Referring to the New York Times, Washington Post and CNN, he added: “To call these news organizations ’fake’ does tremendous damage and to refer to individual journalists in this way, I have to ask the question is this not an incitement for others to attack journalists?”
“Does the President support racial profiling, of Latinos in particular, does he support abuse of prisoners? Arpaio referred at one stage to the open-air prison that he set up as a concentration camp, he later recanted said it was a joke,” Zeid said. “Does the president support this? These actions have consequences.”
Zeid, comparing the leadership role of a U.S. president to a bus driver, said: ”I almost feel that the President is driving the bus of humanity and we’re careening down a mountain path.
“And in taking these measures, at least from a human rights perspective, it seems to be reckless driving.”
Zeid is a longtime figure around the United Nations. He is a former diplomat from Jordan and also former UN Peacekeeper who served in the Balkans. (He also happens to be related to the royal family of Jordan, hence the “Prince” honorific.)
He was appointed the High Commissioner for Human Rights in 2014, and ever since has used his platform to shine a light on human rights abuses around the world and call out threats to political and civic freedoms. About a year ago, he identified the rising tide of populism and demagoguery in Europe and the United States as a potential threat to human rights. It was a remarkable speech in which he compared the racist populism of Dutch politician Geert Wilders to Donald Trump and ISIS.
And yet what Mr. Wilders shares in common with Mr. Trump, Mr. Orban, Mr. Zeman, Mr. Hofer, Mr. Fico, Madame Le Pen, Mr. Farage, he also shares with Da’esh.
All seek in varying degrees to recover a past, halcyon and so pure in form, where sunlit fields are settled by peoples united by ethnicity or religion – living peacefully in isolation, pilots of their fate, free of crime, foreign influence and war. A past that most certainly, in reality, did not exist anywhere, ever. Europe’s past, as we all know, was for centuries anything but that.
The proposition of recovering a supposedly perfect past is fiction; its merchants are cheats.
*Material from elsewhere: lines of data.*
(** * SHENJI workflow engine: validator, execution history, monitor, recovery

    A shallow embedding of the TypeScript sources
      - workflow/WorkflowValidator.ts   (graph validation, cycle detection, depth)
      - workflow/ExecutionHistory.ts    (execution records and their storage)
      - workflow/ExecutionMonitor.ts    (live progress)
      - workflow/AdvancedFeatures.ts    (rollback, resume, retry)
    together with the properties the specification states about them.

    Conventions of the embedding:
      - JS strings are [string]; JS numbers that hold timestamps, delays and
        stored counts are [Z], the lengths the validator reports are [nat],
        and the quotients (progress, success rate, time estimate) are [Q];
      - a JS [Map] or [Set] that is only queried by key is a [gmap] / [gset];
        one whose insertion order is observable is an association list;
      - an optional field is an [option];
      - the recursive closures of the validator take fuel; the fuel the
        callers pass is shown to be enough. *)

From Stdlib Require Import ZArith QArith Ascii String.
From stdpp Require Import gmap strings list fin_maps sets pretty.

Local Open Scope string_scope.
Local Open Scope list_scope.
Local Open Scope Z_scope.

#[local] Set Warnings "-clear-no-such-hyp".

(** ** Workflow definitions (workflow/WorkflowDefinition) *)

Module WorkflowDefinition.

Record NodePosition := { pos_x : Z; pos_y : Z }.

Record InputMapping := { from : string; output : string }.

Record WorkflowNode := {
  node_id : string;
  node_type : string;
  position : option NodePosition;
  has_config : bool;
  inputs : list (string * InputMapping);
}.

Record WorkflowEdge := {
  edge_id : string;
  source : string;
  sourceOutput : string;
  target : string;
  targetInput : string;
  enabled : option bool;
}.

Record RetryPolicy := { maxRetries : Z }.

Record WorkflowSettings := {
  maxConcurrency : option Z;
  timeout : option Z;
  retryPolicy : option RetryPolicy;
}.

Record WorkflowDefinition := {
  wf_id : string;
  wf_name : string;
  wf_version : string;
  nodes : list WorkflowNode;
  edges : list WorkflowEdge;
  settings : option WorkflowSettings;
}.

End WorkflowDefinition.
Export WorkflowDefinition.

(** ** WorkflowValidator *)

Module WorkflowValidator.

(** [edge.enabled !== false] *)
Definition edge_enabled (e : WorkflowEdge) : bool :=
  match enabled e with
  | Some false => false
  | _ => true
  end.

(** The adjacency [Map] both depth-first searches build: every node id is
    first bound to an empty array, then every enabled edge pushes its
    target on the array of its source ([adjacency.get(source) || []]). *)
Definition initAdjacency (ns : list WorkflowNode) : gmap string (list string) :=
  foldl (fun adj n => <[node_id n := []]> adj) ∅ ns.

Definition addEdge (adj : gmap string (list string)) (e : WorkflowEdge)
  : gmap string (list string) :=
  if edge_enabled e
  then <[source e := default [] (adj !! source e) ++ [target e]]> adj
  else adj.

Definition buildAdjacency (ns : list WorkflowNode) (es : list WorkflowEdge)
  : gmap string (list string) :=
  foldl addEdge (initAdjacency ns) es.

(** [adjacency.get(nodeId) || []] *)
Definition neighborsOf (adj : gmap string (list string)) (v : string) : list string :=
  default [] (adj !! v).

(** *** detectCycles *)

Record CycleState := {
  visited : gset string;
  recursionStack : gset string;
  cycles : list (list string);
}.

(** [path.indexOf(neighbor)] followed by [path.slice(cycleStart)];
    [indexOf] answers -1 for an absent element and [slice(-1)] keeps the
    last element. *)
Fixpoint indexOf (x : string) (l : list string) : option nat :=
  match l with
  | [] => None
  | y :: l' => if bool_decide (y = x) then Some 0%nat else S <$> indexOf x l'
  end.

Definition sliceFrom (x : string) (path : list string) : list string :=
  match indexOf x path with
  | Some i => drop i path
  | None => drop (length path - 1) path
  end.

Fixpoint forM {S A : Type} (f : S -> A -> option S) (s : S) (l : list A) : option S :=
  match l with
  | [] => Some s
  | a :: l' => match f s a with Some s' => forM f s' l' | None => None end
  end.

Definition visitNeighbor
  (rec : string -> list string -> CycleState -> option CycleState)
  (path : list string) (st : CycleState) (neighbor : string) : option CycleState :=
  if bool_decide (neighbor ∉ visited st) then rec neighbor path st
  else if bool_decide (neighbor ∈ recursionStack st) then
    Some {| visited := visited st;
            recursionStack := recursionStack st;
            cycles := cycles st ++ [sliceFrom neighbor path ++ [neighbor]] |}
  else Some st.

Fixpoint dfs (fuel : nat) (adj : gmap string (list string))
  (nodeId : string) (path : list string) (st : CycleState) : option CycleState :=
  match fuel with
  | O => None
  | S fuel' =>
      let st1 := {| visited := {[nodeId]} ∪ visited st;
                    recursionStack := {[nodeId]} ∪ recursionStack st;
                    cycles := cycles st |} in
      let path1 := path ++ [nodeId] in
      match forM (visitNeighbor (dfs fuel' adj) path1) st1 (neighborsOf adj nodeId) with
      | Some st2 =>
          Some {| visited := visited st2;
                  recursionStack := recursionStack st2 ∖ {[nodeId]};
                  cycles := cycles st2 |}
      | None => None
      end
  end.

Definition dfsRoot (fuel : nat) (adj : gmap string (list string))
  (st : CycleState) (n : WorkflowNode) : option CycleState :=
  if bool_decide (node_id n ∉ visited st) then dfs fuel adj (node_id n) [] st
  else Some st.

(** Recursion depth never exceeds the number of distinct ids. *)
Definition searchFuel (ns : list WorkflowNode) (es : list WorkflowEdge) : nat :=
  S (length ns + length es).

Definition noCycles : CycleState :=
  {| visited := ∅; recursionStack := ∅; cycles := [] |}.

Definition detectCycles (ns : list WorkflowNode) (es : list WorkflowEdge)
  : option (list (list string)) :=
  cycles <$> forM (dfsRoot (searchFuel ns es) (buildAdjacency ns es)) noCycles ns.

(** *** calculateMaxDepth *)

Record DepthState := {
  memo : gmap string nat;
  visiting : gset string;
}.

Definition maxChild
  (rec : string -> DepthState -> option (nat * DepthState))
  (acc : nat * DepthState) (neighbor : string) : option (nat * DepthState) :=
  match rec neighbor (snd acc) with
  | Some (d, st') => Some (Nat.max (fst acc) d, st')
  | None => None
  end.

Fixpoint depthDfs (fuel : nat) (adj : gmap string (list string))
  (nodeId : string) (st : DepthState) : option (nat * DepthState) :=
  match fuel with
  | O => None
  | S fuel' =>
      match memo st !! nodeId with
      | Some d => Some (d, st)
      | None =>
          if bool_decide (nodeId ∈ visiting st) then Some (0%nat, st)
          else
            let st1 := {| memo := memo st; visiting := {[nodeId]} ∪ visiting st |} in
            match neighborsOf adj nodeId with
            | [] =>
                Some (1%nat, {| memo := <[nodeId := 1%nat]> (memo st1);
                                visiting := visiting st1 ∖ {[nodeId]} |})
            | neighbors =>
                match forM (maxChild (depthDfs fuel' adj)) (0%nat, st1) neighbors with
                | Some (maxChildDepth, st2) =>
                    let depth := (1 + maxChildDepth)%nat in
                    Some (depth, {| memo := <[nodeId := depth]> (memo st2);
                                    visiting := visiting st2 ∖ {[nodeId]} |})
                | None => None
                end
            end
      end
  end.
Clever cheats.
The position of High Commissioner for Human Rights is a unique one in the UN system. The High Commissioner serves a five year term, which can be renewed in a vote of the UN General Assembly. The challenge is that much of the High Commissioner’s work involves criticizing human rights abuses by members of the very members of the General Assembly that elect him. UN Member states are more willing to go along with these criticisms if they think they are fairly leveled, and that all countries are more or less equally scrutinized. It is therefore a political necessity that the High Commissioner call it like he see’s it– and when appropriate chastise even powerful member states.
Zeid’s predecessor, the South African jurist Navi Pillay, called out Obama administration on issues under her mandate, including over some of his positions on Guantanamo.
Criticizing the United States for actions it takes in contravention to its obligations under human rights law, or calling out American president’s over statements that could serve to undermine key principles of human rights, is part of the job of the High Commissioner for Human Rights. It is both correct on principle — and also lends credibility to his statements and actions to confront human rights challenges elsewhere in the world. So, expect more of this from Prince Zeid.